Another officer called over Nancy Lipman, a cop who’d rescued dozens of animals over the years. She cradled the puppy, then took it to a veterinarian.
After nursing her back to health, Ms. Lipman found a home for the dog, who was renamed Heidi.
“She wound up with our neighbors,” said her son Christopher. “Heidi had a great life.”
Ms. Lipman, who rose from patrol officer to commander of the public transportation unit during a 30-year career with the Chicago Police Department, died of ovarian cancer April 11, according to her wife Johanne M. Kenol. She was 61 and lived in Beverly.
She was one of the first “white shirts” to ride on the department float in the city’s annual Pride Parade.
“It was a huge thing,” said Detective Jamie Richardson, president of the Lesbian Gay Police Association-Gay Officers Action League of Chicago. “Not too many bosses would be on the float.”

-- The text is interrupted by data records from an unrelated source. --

(** * LegalAssistantAI, Word add-in: applying AI-suggested edit operations

    A shallow embedding of the task pane's code (WordPanel.tsx, api.ts and
    auth.ts of the add-in) and the properties of its specification.

    The Word object model, the roaming settings store and the HTTP server are
    external to the repository.  They are modelled as interfaces: the code
    is embedded over an arbitrary [Host] (the document capability), and an
    in-memory host is provided to run the code on concrete documents. *)

From Stdlib Require Import String Ascii List Bool Arith Lia DecimalString.
From stdpp Require Import gmap strings.
Import ListNotations.
Local Open Scope string_scope.
Local Open Scope list_scope.

(** ** JavaScript values used by the code *)

Module Js.

(** Strings are sequences of code units; the model covers the code units
    below 256.  [String.prototype.trim] removes white space and line
    terminators at both ends: TAB, LF, VT, FF, CR, SP and NBSP in this
    range. *)
Definition is_ws (c : ascii) : bool :=
  let n := nat_of_ascii c in
  existsb (Nat.eqb n) [9; 10; 11; 12; 13; 32; 160]%nat.

Fixpoint trimStart (s : string) : string :=
  match s with
  | String c s' => if is_ws c then trimStart s' else s
  | EmptyString => EmptyString
  end.

(** [trimEnd] keeps a character when it is not white space or when
    something is left after it. *)
Fixpoint trimEnd (s : string) : string :=
  match s with
  | String c s' =>
      match trimEnd s' with
      | EmptyString => if is_ws c then EmptyString else String c EmptyString
      | t => String c t
      end
  | EmptyString => EmptyString
  end.

Definition trim (s : string) : string := trimEnd (trimStart s).

(** ToBoolean on a string: only the empty string is falsy. *)
Definition truthy_str (s : string) : bool := negb (String.eqb s "").

(** ToBoolean on a value of type [string | null | undefined]: the value is
    [None] when it is null or undefined. *)
Definition truthy (v : option string) : bool :=
  match v with
  | Some s => truthy_str s
  | None => false
  end.

(** [v || d] for such a value. *)
Definition or_else (v : option string) (d : string) : string :=
  match v with
  | Some s => if truthy_str s then s else d
  | None => d
  end.

(** [v || undefined] and [v || null]. *)
Definition or_undefined (s : string) : option string :=
  if truthy_str s then Some s else None.

(** Decimal rendering of a number in a template literal. *)
Definition of_nat (n : nat) : string := NilZero.string_of_uint (Nat.to_uint n).

End Js.

(** ** api.ts: the operations returned by the Suggestion Source *)

(** [comment?: { title?: string | null; body: string } | null].  The operation
    is received as parsed JSON ([op: any]), so [body] can be missing at run
    time although the declared type requires it. *)
Record Comment := mkComment {
  title : option string;
  body : option string
}.

(** [WordOperation].  [type] is kept a string: the value comes from the
    server and the code compares it with string literals.  [highlight] is
    [false] when absent. *)
Record WordOperation := mkOp {
  type : string;
  new_text : option string;
  quote : option string;
  severity : option string;
  highlight : bool;
  comment : option Comment
}.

Young Nancy grew up on the South Side at 105th and Troy and went to Morgan Park High School.
“When she turned 16, she went to my grandfather and said she wanted to buy the car across the street,” her son said. “He said, ‘You don’t have the money.’”
She pulled out a shoebox filled with hundreds of dollars she’d saved from waitressing. Soon, she was driving her neighbor’s blue Plymouth.
At 18, Ms. Lipman became a mom during her first marriage, which ended in divorce.
“She still finished college, became a police commander,” her son said.
After graduating from St. Xavier University, she joined the department in the mid-1980s.
She told Windy City Times that, as a rookie, she “heard a lieutenant at roll call say we should go back to Germany and bring back the ovens to use on” — and then he used a slur for gays.
“I wondered whether the officers sitting around me experienced even a fraction of the horror that statement evoked in me,” she said.
In the eulogy he gave at her service April 24, her son said, “Think about what it was like in the 1980s to be a young, 20–something, single, gay police-officer mom.”
For years, Ms. Lipman worked in the old 21st District at 29th and Prairie, where she approached Schaefer about putting women on his tactical team.
Weeks later, he saw her at lunch.
“I walked up to her, and I said, ‘Do you mind if I join you?’” Schaefer said. “And she said, ‘Yes, I do. You can eat with me when you get a woman on your tac team.’ So I went and sat somewhere else.”
When there was an opening, he invited her to join the unit. He said other officers soon told him what he already knew: “She was a top-grade police officer.”
Over the years, she rescued many abused or abandoned animals. Once, she helped corral a dog and some puppies in a junkyard. But the mama dog wouldn’t get in the squad car and kept returning to the junkyard.
“Sure enough, there was one [more] puppy,” her son said.
She placed them in homes but kept one pup, naming her Gertie.
Ms. Lipman found a dog she named Remi in a park.
“The dog just came running out of nowhere, and she opened her police car, and he jumped right in,” her wife said. “I was able to bring him to her room in hospice.”
In 2014, while commander of the public transportation unit, someone called her in the middle of the night saying an L train “went up the escalator” at O’Hare Airport, according to Kevin O’Donnell, a police chaplain. She hung up, thinking it was a prank. The caller tried again, explaining a Blue Line train had climbed the escalator after derailing. She headed to O’Hare.
Ms. Lipman loved spending time in South Haven, Michigan, with her wife, whom she met at a speed-dating event. They enjoyed taking her three grandchildren sledding and on bike rides. Her license plates said: “Gramma 43” — as in for three.
Ms. Lipman is also survived by her brother Daniel.